== Segment start ==
(** C4.  The records, all with coordinates that are numbers, are keyed
    by [(round(lat, 5), round(lon, 5))]: the key of a record is its
    latitude and its longitude, each rounded to five decimal places
    (the decimal [n / 10^5] nearest to the coordinate, ties to the even
    [n], read as binary64).  The mapping returned has the keys in the
    order in which each is met first, and under each key the records
    whose key equals it, in the order of the input.  So two records are
    in one group exactly when their rounded coordinates are equal.  Of
    the records at (42.12345, -71.54321), (42.123451, -71.543211) and
    (42.1234, -71.5432) the first two share the group of the key
    (42.12345, -71.54321) and the third has the group of the key
    (42.1234, -71.5432). *)
Theorem group_sightings_by_rounded_key (l : list A) :
  Forall (fun s => placed_number lat lon s = true) l ->
  (exists pairs,
    keyed l = Ok pairs /\ map snd pairs = l /\
    group_sightings lat lon l = Ok (grouped pairs) /\
    (forall s ks, In (ks, s) pairs ->
       exists a b, lat s = Some a /\ lon s = Some b
                   /\ rounded5 a (fst ks) /\ rounded5 b (snd ks)) /\
    forall s t ks kt, In (ks, s) pairs -> In (kt, t) pairs ->
      (key_eqb ks kt = true <->
       exists k rs, In (k, rs) (grouped pairs) /\ In s rs /\ In t rs))
  /\ group_sightings fst snd [p_a; p_b; p_c]
     = Ok [(key_ab, [p_a; p_b]); (key_c, [p_c])].
Proof.
  intros Hl. split; [|vm_compute; reflexivity].
  assert (Hp : Forall (fun s => placed lat lon s = true) l).
  { eapply List.Forall_impl; [|exact Hl]. apply placed_number_placed. }
  destruct (keyed_returns l Hp) as (pairs & Ek & Hself).
  specialize (Hself Hl).
  destruct (group_from_keyed l pairs [] Ek) as [Eg El].
  exists pairs. split; [exact Ek|]. split; [exact El|].
  split; [unfold group_sightings; now rewrite Eg, insert_all_grouped|].
  split.
  { intros s ks Hin. pose proof (keyed_In l pairs ks s Ek Hin) as K.
    unfold Group.key_of, round_entry in K.
    destruct (lat s) as [a|]; [|discriminate K].
    destruct (lon s) as [b|]; [|destruct (Float.round5 a); discriminate K].
    destruct (Float.round5 a) as [ra|e] eqn:Ea; [|discriminate K].
    destruct (Float.round5 b) as [rb|e] eqn:Eb; [|discriminate K].
    cbn in K. injection K as <-. exists a, b.
    split; [reflexivity|]. split; [reflexivity|].
    split; now apply round5_rounded. }
  intros s t ks kt Hs Ht.
  assert (Hmem : forall k x kx, In (kx, x) pairs -> key_eqb k kx = true ->
            In x (records_with k pairs)).
  { intros k x kx Hx E. unfold records_with.
    apply (in_map snd _ (kx, x)). apply filter_In. now split. }
  assert (Hkey : forall k x kx, In (kx, x) pairs ->
            In x (records_with k pairs) -> key_eqb k kx = true).
  { intros k x kx Hx Hin. unfold records_with in Hin.
    apply in_map_iff in Hin as ([k' x'] & Ex & Hin). cbn in Ex. subst x'.
    apply filter_In in Hin as [Hin E]. cbn in E.
    pose proof (keyed_In l pairs _ _ Ek Hin) as K1.
    pose proof (keyed_In l pairs _ _ Ek Hx) as K2.
    rewrite K1 in K2. now injection K2 as <-. }
  split.
  - intros E.
    assert (Hseen : seen ks (first_seen (map fst pairs)) = true).
    { rewrite seen_first_seen. apply existsb_exists. exists ks. split.
      - apply (in_map fst _ (ks, s)), Hs.
      - now apply (key_eqb_self ks kt). }
    apply existsb_exists in Hseen as (k & Hk & Ekk).
    exists k, (records_with k pairs). split; [|split].
    + unfold grouped. apply (in_map (fun k => (k, records_with k pairs))), Hk.
    + now apply (Hmem k s ks).
    + apply (Hmem k t kt); [exact Ht|]. now apply (key_eqb_trans k ks kt).
  - intros (k & rs & Hin & Hsr & Htr).
    unfold grouped in Hin. apply in_map_iff in Hin as (k' & Ex & _).
    injection Ex as -> <-.
    pose proof (Hkey k s ks Hs Hsr) as E1.
    pose proof (Hkey k t kt Ht Htr) as E2.
    apply (key_eqb_trans ks k kt); [now rewrite key_eqb_sym|exact E2].
Qed.

(** C10.  For records that all have coordinates the grouper returns,
    and its group lists taken together are the input rearranged: no
    record is dropped or repeated, and the sizes of the groups add up
    to the length of the input. *)
Theorem group_sightings_partitions (l : list A) :
  Forall (fun s => placed lat lon s = true) l ->
  exists g,
    group_sightings lat lon l = Ok g /\
    Permutation (members g) l /\
    total_size g = length l.
Proof.
  intros Hp.
  destruct (keyed_returns l Hp) as (pairs & Ek & _).
  destruct (group_from_keyed l pairs [] Ek) as [Eg El].
  exists (insert_all [] pairs). split; [exact Eg|].
  assert (P : Permutation (members (insert_all [] pairs)) l).
  { rewrite insert_all_members. cbn. now rewrite El. }
  split; [exact P|].
  rewrite total_size_members. now apply Permutation_length.
Qed.

End GrouperFacts.

Section GrouperExamples.
Import Group GroupSpec RoundSpec.

(** The example of the specification: (42.12345, -71.54321) and
    (42.123451, -71.543211) share a group, (42.1234, -71.5432) has one
    of its own. *)
Example group_sightings_spec_example :
  exists k1 k2,
    group_sightings fst snd [p_a; p_b; p_c]
    = Ok [(k1, [p_a; p_b]); (k2, [p_c])].
Proof. eexists _, _. vm_compute. reflexivity. Qed.

Lemma group_sightings_by_rounded_key_witness :
  (exists pairs,
     keyed fst snd [p_a; p_b; p_c] = Ok pairs /\
     group_sightings fst snd [p_a; p_b; p_c] = Ok (grouped pairs) /\
     forall s ks, In (ks, s) pairs ->
       exists a b, fst s = Some a /\ snd s = Some b
                   /\ rounded5 a (fst ks) /\ rounded5 b (snd ks))
  /\ group_sightings fst snd [p_a; p_b; p_c]
     = Ok [(key_ab, [p_a; p_b]); (key_c, [p_c])].
Proof.
  destruct (group_sightings_by_rounded_key fst snd [p_a; p_b; p_c])
    as [(pairs & H1 & _ & H2 & H3 & _) H4].
  - repeat (apply List.Forall_cons; [vm_compute; reflexivity|]).
    apply List.Forall_nil.
  - split; [|exact H4]. exists pairs.
    split; [exact H1|]. split; [exact H2|exact H3].
Defined.

Lemma group_sightings_partitions_witness :
  exists g,
    group_sightings fst snd [p_a; p_b; p_c] = Ok g /\
    total_size g = 3%nat.
Proof.
  destruct (group_sightings_partitions fst snd [p_a; p_b; p_c])
    as (g & H1 & _ & H2).
  - repeat (apply List.Forall_cons; [vm_compute; reflexivity|]).
    apply List.Forall_nil.
  - exists g. split; assumption.
Defined.

End GrouperExamples.


(** ** The matcher *)

Section MatcherFacts.
Import Text Regex.

(** What a match can consume and capture, whatever the order in which
    the alternatives are tried. *)
Inductive Matches : regex -> str -> caps -> str -> caps -> Prop :=
| MEps s c : Matches Eps s c s c
| MClass p a s c : p a = true -> Matches (Class p) (a :: s) c s c
| MCat r1 r2 s c s1 c1 s2 c2 :
    Matches r1 s c s1 c1 -> Matches r2 s1 c1 s2 c2 ->
    Matches (Cat r1 r2) s c s2 c2
| MAltL r1 r2 s c s' c' : Matches r1 s c s' c' -> Matches (Alt r1 r2) s c s' c'
| MAltR r1 r2 s c s' c' : Matches r2 s c s' c' -> Matches (Alt r1 r2) s c s' c'
| MStarO g r s c : Matches (Star g r) s c s c
| MStarS g r s c s1 c1 s2 c2 :
    Matches r s c s1 c1 -> Matches (Star g r) s1 c1 s2 c2 ->
    Matches (Star g r) s c s2 c2
| MGroup n r s c s' c' :
    Matches r s c s' c' ->
    Matches (Group n r) s c s' (<[n := take (length s - length s') s]> c')
| MNotAhead r s c : Matches (NotAhead r) s c s c
| MEol s c : at_end s = true -> Matches Eol s c s c.
(** The bindings [check_condition_wrapper] evaluates the condition
    with. *)
Definition binding_eval_args (c : config) (lifecycle : string)
    (inst : value) (args : list value)
    (kwargs options : gmap string value) (st : Storage) : bindings :=
  let rv := default VNone
              (options !! (if String.eqb lifecycle "post"
                           then "result" else "exc_info")) in
  {| b_request := current_request st;
     b_response := current_response st;
     b_inst := inst;
     b_args := get_current_args st args;
     b_kwargs := kwargs;
     b_data := data c;
     b_rv := rv;
     b_request_store := request_store st |}.

(** Calling the callable stored under a lifecycle name with
    [(inst, args, kwargs, **options)].  [c] is the callback the wrappers
    were built for. *)
Fixpoint call (c : config) (m : method) (inst : value) (args : list value)
    (kwargs options : gmap string value) (w : World)
  : outcome value * World :=
  match m with
  | Own f =>
      let '(r, e') := f c inst args kwargs options (env w) in
      (r, mkWorld e'
            (calls w ++ [mkInvocation inst args kwargs options])%list)
  | check_condition_wrapper wrapped condition lifecycle =>
      let condition_result :=
        evaluate condition
          (binding_eval_args c lifecycle inst args kwargs options
             (storage (env w))) in
      if in_False_None condition_result then
        (Ret VNone,
         on_env (LOGGER_debug (LogNotRunning lifecycle (rule_name c)
                                 condition condition_result)) w)
      else call c wrapped inst args kwargs options w
  | call_count_wrapper wrapped lifecycle observation_key =>
      match call_counts (env w) !! lifecycle with
      | None => (Raise (KeyError lifecycle), w)
      | Some current_count =>
          call c wrapped inst args kwargs options
            (on_env (count_call c lifecycle observation_key current_count)
               w)
      end
  | perf_monitoring_wrapper wrapped name =>
      with_ (storage_trace name)
        (call c wrapped inst args kwargs options) w
  | debug_log_wrapper wrapped lifecycle =>
      call c wrapped inst args kwargs options
        (on_env (LOGGER_debug (LogRunning lifecycle (rule_name c))) w)
  end.
(** Two units of a document with different names have different output
    files. *)
Lemma output_paths_differ text out_dir u1 u3 :
  In u1 (Tokenizer.iter_diagrams text) ->
  In u3 (Tokenizer.iter_diagrams text) ->
  fst u1 <> fst u3 ->
  path_join out_dir (fst u1 ++ lit ".png") <> path_join out_dir (fst u3 ++ lit ".png").
Proof.
  intros H1 H3 Hne.
  assert (Hrel : forall u, In u (Tokenizer.iter_diagrams text) ->
                 hd 0%N (fst u ++ lit ".png") <> 0x2F%N).
  { intros u Hu. destruct (unit_names_sanitized _ _ Hu) as [raw E].
    pose proof (@sanitize_no_slash raw) as Hs. rewrite <- E in Hs.
    destruct (fst u) as [|c n]; [discriminate|].
    cbn [app hd]. intros ->. apply Hs. now left. }
  rewrite !path_join_relative by auto.
  intros E. apply app_inv_head, app_inv_tail in E. contradiction.
Qed.

(** *** The effects of one export *)

Section OrchestratorProps.

Variables W T : Type.
Variable env : Env W T.

Lemma files_written_app l1 l2 :
  files_written (l1 ++ l2) = files_written l1 ++ files_written l2.
Proof. apply flat_map_app. Qed.

Lemma no_write_ret (A : Type) (a : A) : no_write (@ret W A a).
Proof. intros s. reflexivity. Qed.

Lemma no_write_raise (A : Type) (e : exn) : no_write (@raise W A e).
Proof. intros s. reflexivity. Qed.

Lemma no_write_lift (A : Type) (r : result A) : no_write (@lift W A r).
Proof. intros s. reflexivity. Qed.

Lemma no_write_send r : no_write (send env r).
Proof.
  intros s. unfold send.
  destruct (fst (http env r (world s))); cbn [snd sent log];
    now rewrite files_written_app, app_nil_r.
Qed.

Lemma no_write_bind (A B : Type) (c : M W A) (k : A -> M W B) :
  no_write c -> (forall a, no_write (k a)) -> no_write (bind c k).
Proof.
  intros Hc Hk s. unfold bind. specialize (Hc s).
  destruct (c s) as [[a|e] s']; cbn [snd] in *; [|exact Hc].
  now rewrite Hk.
Qed.

Create HintDb effects.

#[local] Hint Resolve no_write_ret no_write_raise no_write_lift no_write_send : effects.
(** X2.  The pending list keeps the order of the grid (by layer, then by
    head), holds no head twice and has at most 144 entries. *)
Theorem heads_to_probe_in_grid_order env setting finetuned_task task :
  StronglySorted grid_before (heads_to_probe env setting finetuned_task task)
  /\ NoDup (heads_to_probe env setting finetuned_task task)
  /\ length (heads_to_probe env setting finetuned_task task) <= 144.
Proof.
  assert (Hs : StronglySorted grid_before
                 (heads_to_probe env setting finetuned_task task)).
  { unfold heads_to_probe. apply strongly_sorted_filter, grid_sorted. }
  split; [exact Hs|]. split; [now apply strongly_sorted_nodup|].
  unfold heads_to_probe.
  pose proof (filter_length_le (unprobed env setting finetuned_task task) grid) as Hle.
  assert (Hg : length grid = 144) by (vm_compute; reflexivity).
  lia.
Qed.

(** ** The directories of the heads *)

Lemma append_cancel_l (p x y : string) : p +++ x = p +++ y -> x = y.
Proof.
  induction p as [|c p IH]; cbn; [auto|]. intros [= H]. now apply IH.
Qed.

(** The last two segments of a head's directory. *)
Definition head_segments (h : nat * nat) : string :=
  "/" +++ Py.str_nat (fst h) +++ "/" +++ Py.str_nat (snd h).

Lemma dir_for_head_segments setting finetuned_task task hl hi :
  dir_for_head setting finetuned_task task hl hi
  = (checkpoint_dir finetuned_task task +++ "/" +++ Py.lower (setting_name setting))
      +++ head_segments (hl, hi).
Proof.
  unfold dir_for_head, joinpath, head_segments. cbn [fold_left fst snd].
  now rewrite !append_assoc.
Qed.

Definition head_eqb (a b : nat * nat) : bool :=
  (fst a =? fst b) && (snd a =? snd b).

Lemma head_segments_distinct :
  forallb (fun a =>
             forallb (fun b =>
                        implb (String.eqb (head_segments a) (head_segments b))
                              (head_eqb a b))
                     grid)
          grid = true.
Proof. vm_compute. reflexivity. Qed.

(** X3.  Two heads of the grid never share a directory: the output of a
    head, and the completion marker looked for under it, belong to that
    head alone. *)
Theorem dir_for_head_injective setting finetuned_task task hl hi hl' hi' :
  hl < 12 -> hi < 12 -> hl' < 12 -> hi' < 12 ->
  dir_for_head setting finetuned_task task hl hi
  = dir_for_head setting finetuned_task task hl' hi' ->
  hl = hl' /\ hi = hi'.
Proof.
  intros Hl Hi Hl' Hi' E. rewrite !dir_for_head_segments in E.
  apply append_cancel_l in E.
  pose proof head_segments_distinct as H. rewrite forallb_forall in H.
  specialize (H (hl, hi) (proj2 (in_grid hl hi) (conj Hl Hi))).
  rewrite forallb_forall in H.
  specialize (H (hl', hi') (proj2 (in_grid hl' hi') (conj Hl' Hi'))).
  rewrite E, String.eqb_refl in H. cbn [implb] in H.
  unfold head_eqb in H. cbn [fst snd] in H.
  apply andb_true_iff in H as [H1 H2].
  now rewrite Nat.eqb_eq in H1, H2.
Qed.

Lemma dir_for_head_injective_witness :
  dir_for_head CROSS Examples.NLI Examples.POS 1 1
  = dir_for_head CROSS Examples.NLI Examples.POS 1 1
  /\ 1 = 1 /\ 1 = 1.
Proof.
  split; [reflexivity|].
  apply (dir_for_head_injective CROSS Examples.NLI Examples.POS 1 1 1 1);
    try lia; reflexivity.
Defined.

(** ** The report of a failed process *)

Lemma append_nil_r (s : string) : s +++ "" = s.
Proof. induction s as [|c s IH]; cbn; [reflexivity|now rewrite IH]. Qed.

Lemma split_lines_from_cons cur s :
  exists x xs, Py.split_lines_from cur s = x :: xs.
Proof.
  revert cur. induction s as [|c r IH]; intro cur; cbn.
  - eauto.
  - destruct (Ascii.eqb c _); [eauto|apply IH].
Qed.

Lemma join_split_lines_from s :
  forall cur, Py.join Py.nl (Py.split_lines_from cur s) = cur +++ s.
Proof.
  induction s as [|c r IH]; intro cur.
  - cbn. now rewrite append_nil_r.
  - cbn [Py.split_lines_from].
    destruct (Ascii.eqb_spec c (ascii_of_nat 10)) as [->|Hc].
    + destruct (split_lines_from_cons "" r) as [x [xs E]].
      specialize (IH ""). unfold Py.join in *. rewrite E in IH |- *.
      change (String.concat Py.nl (cur :: x :: xs))
        with (cur +++ Py.nl +++ String.concat Py.nl (x :: xs)).
      rewrite IH. reflexivity.
    + rewrite IH, append_assoc. reflexivity.
Qed.

(** X4.  In the loop of lines 83-93, a process whose [returncode] is 1 and
    whose stderr was captured stops the run.  When the stderr decodes as
    UTF-8, the prefix line is printed, then each line of the text behind a
    tab, then [ValueError] is raised; nothing of the text is lost: its lines,
    joined by newlines, are the text.  When it does not decode, line 87
    raises [UnicodeDecodeError] before anything is printed.  In both cases
    the results that come after it in the batch are not reported. *)
Theorem failed_process_report setting pre p suf out rs w pr :
  nth_error (procs w) (job_process p) = Some pr ->
  returncode pr = Some 1%Z ->
  (forall text,
      check_results setting (pre ++ p :: suf) (length pre)
                    ((out, Some (Utf8 text)) :: rs) w
      = (Raise ValueError,
         add_events w (EvPrint (prefix_str setting p)
                         :: map (fun e => EvPrint (Py.tab +++ e)) (Py.split_lines text)))
      /\ Py.join Py.nl (Py.split_lines text) = text)
  /\ check_results setting (pre ++ p :: suf) (length pre) ((out, Some NotUtf8) :: rs) w
     = (Raise UnicodeDecodeError, w).
Proof.
  intros Hpr Hrc.
  assert (Hhead : forall err,
             check_results setting (pre ++ p :: suf) (length pre) ((out, Some err) :: rs) w
             = (text <- decode err ;;
                print (prefix_str setting p) ;;;
                print_errors (Py.split_lines text) ;;;
                raise ValueError) w).
  { intro err. cbn [check_results]. unfold bind at 1, py_index.
    rewrite nth_error_app2, Nat.sub_diag by lia. cbn [nth_error ret].
    unfold bind at 1, get_returncode. rewrite Hpr, Hrc. reflexivity. }
  split.
  - intro text. split.
    + rewrite Hhead. unfold bind, decode, ret, print, emit, raise.
      rewrite print_errors_spec.
      unfold add_events. cbn [trace procs]. now rewrite <- app_assoc.
    + unfold Py.split_lines. now rewrite join_split_lines_from.
  - rewrite Hhead. reflexivity.
Qed.
(** * react-mathlive: the adapter hooks of [src/utils.tsx]

    A shallow embedding of the property classifier [filterConfig], the option
    updater [useUpdateOptions], the event bridge [useEventRegistration], the
    synthetic-input dispatcher [useEventDispatchRef] and the detached-node
    manager [useAddChild], with the properties the specification states
    about them.

    JavaScript objects that are only written and read by key are finite
    maps ([gmap string value]); the property bag, which [for ... in] and
    [Object.keys] enumerate, is an association list in enumeration order. *)

From stdpp Require Import gmap strings list.

Set Warnings "-register-all,-clear-no-such-hyp".

Open Scope string_scope.

(** ** JavaScript values *)

(** The values a property can hold.  Functions and React elements are
    known by identity only. *)
Inductive value :=
  | VUndefined
  | VNull
  | VBool (b : bool)
  | VNum (n : Z)
  | VStr (s : string)
  | VFun (f : nat)
  | VElement (e : nat)
  | VArray (l : list value)
  | VObject (o : list (string * value)).

(** An object whose own enumerable properties are listed in enumeration
    order. *)
Definition object := list (string * value).

(** [Object.keys(o)], also the keys [for (k in o)] visits. *)
Definition keys (o : object) : list string := o.*1.

(** [o[k]]: [undefined] when [o] has no such property. *)
Fixpoint get (o : object) (k : string) : value :=
  match o with
  | [] => VUndefined
  | (k', v) :: o' => if decide (k' = k) then v else get o' k
  end.

(** [typeof v === 'function'] *)
Definition is_function (v : value) : bool :=
  match v with VFun _ => true | _ => false end.

(** [React.isValidElement(v)] *)
Definition isValidElement (v : value) : bool :=
  match v with VElement _ => true | _ => false end.

(** Equality of values is decidable, arrays and objects entry by entry. *)
#[global] Instance value_eq_dec : EqDecision value.
Proof.
  refine (fix rec (a b : value) {struct a} : Decision (a = b) :=
    match a, b with
    | VUndefined, VUndefined => left eq_refl
    | VNull, VNull => left eq_refl
    | VBool x, VBool y => cast_if (decide (x = y))
    | VNum x, VNum y => cast_if (decide (x = y))
    | VStr x, VStr y => cast_if (decide (x = y))
    | VFun x, VFun y => cast_if (decide (x = y))
    | VElement x, VElement y => cast_if (decide (x = y))
    | VArray l, VArray m => cast_if (@list_eq_dec _ rec l m)
    | VObject o, VObject p =>
        cast_if (@list_eq_dec _ (@prod_eq_dec _ _ _ rec) o p)
    | _, _ => right _
    end); congruence.
Defined.

(** How a call ends: it returns, or it throws the named error. *)
Inductive result (A : Type) :=
  | Return (a : A)
  | Throw (error : string).
Arguments Return {A} a.
Arguments Throw {A} error.

(** ** The static tables *)

Definition OPTIONS : list string :=
  [ "createHTML"; "customVirtualKeyboardLayers"; "customVirtualKeyboards";
    "defaultMode"; "fontsDirectory"; "horizontalSpacingScale";
    "ignoreSpacebarInMathMode"; "inlineShortcutTimeout"; "inlineShortcuts";
    "keybindings"; "keypressSound"; "keypressVibration"; "letterShapeStyle";
    "locale"; "macros"; "namespace"; "onBlur"; "onCommit";
    "onContentDidChange"; "onContentWillChange"; "onError"; "onFocus";
    "onKeystroke"; "onModeChange"; "onMoveOutOf"; "onReadAloudStatus";
    "onSelectionDidChange"; "onSelectionWillChange"; "onTabOutOf";
    "onUndoStateDidChange"; "onUndoStateWillChange";
    "onVirtualKeyboardToggle"; "overrideDefaultInlineShortcuts";
    "plonkSound"; "readAloudHook"; "readOnly";
    "removeExtraneousParentheses"; "scriptDepth"; "smartFence"; "smartMode";
    "smartSuperscript"; "speakHook"; "speechEngine"; "speechEngineRate";
    "speechEngineVoice"; "strings"; "substituteTextArea";
    "textToSpeechMarkup"; "textToSpeechRules"; "textToSpeechRulesOptions";
    "virtualKeyboardLayout"; "virtualKeyboardMode"; "virtualKeyboardTheme";
    "virtualKeyboardToggleGlyph"; "virtualKeyboards" ].

Definition FUNCTION_MAPPING : list (string * string) :=
  [ ("onChange", "input");
    ("onInput", "input");
    ("onMathFieldFocus", "focus");
    ("onMathFieldBlur", "blur");
    ("onCommit", "change");
    ("onError", "math-error");
    ("onKeystroke", "keystroke");
    ("onModeChange", "mode-change");
    ("onMoveOutOf", "focus-out");
    ("onReadAloudStatus", "read-aloud-status");
    ("onSelectionWillChange", "selection-will-change");
    ("onUndoStateDidChange", "undo-state-did-change");
    ("onUndoStateWillChange", "undo-state-will-change");
    ("onVirtualKeyboardToggle", "virtual-keyboard-toggle") ].

(** [Object.keys(FUNCTION_MAPPING)] *)
Definition FUNCTION_PROPS : list string := FUNCTION_MAPPING.*1.

Definition MAPPING : list (string * string) :=
  [ ("className", "class"); ("htmlFor", "for") ].

(** The own property [k] of a table of strings. *)
Fixpoint own (t : list (string * string)) (k : string) : option string :=
  match t with
  | [] => None
  | (k', v) :: t' => if decide (k' = k) then Some v else own t' k
  end.

(** [MAPPING] and [FUNCTION_MAPPING] are object literals: a read with a key
    they do not own goes on to [Object.prototype], whose members are these. *)
Definition Object_prototype : list string :=
  [ "constructor"; "__defineGetter__"; "__defineSetter__"; "hasOwnProperty";
    "__lookupGetter__"; "__lookupSetter__"; "isPrototypeOf";
    "propertyIsEnumerable"; "toString"; "valueOf"; "__proto__";
    "toLocaleString" ].

(** The value of [MAPPING[_key] || _key]: a string, or the truthy function
    or object that the member [member] of [Object.prototype] holds. *)
Inductive normalized :=
  | NString (s : string)
  | NInherited (member : string).

Definition normalize (_key : string) : normalized :=
  match own MAPPING _key with
  | Some key => NString key
  | None =>
      if bool_decide (_key ∈ Object_prototype) then NInherited _key
      else NString _key
  end.

(** [t.indexOf(key) > -1] on an array of strings: [indexOf] compares with
    [===], so a key that is not a string is never found. *)
Definition indexOf_found (t : list string) (key : normalized) : bool :=
  match key with
  | NString s => bool_decide (s ∈ t)
  | NInherited _ => false
  end.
== Segment end ==
ASSIGNED TASK: Retype word for word everything in the listing above from the line that holds "placed lat lon s = true) l ->" down to the line that holds "assert (P : Permutation". Keep both end lines and leave out the rest.

THE ANSWER:
  Forall (fun s => placed lat lon s = true) l ->
  exists g,
    group_sightings lat lon l = Ok g /\
    Permutation (members g) l /\
    total_size g = length l.
Proof.
  intros Hp.
  destruct (keyed_returns l Hp) as (pairs & Ek & _).
  destruct (group_from_keyed l pairs [] Ek) as [Eg El].
  exists (insert_all [] pairs). split; [exact Eg|].
  assert (P : Permutation (members (insert_all [] pairs)) l).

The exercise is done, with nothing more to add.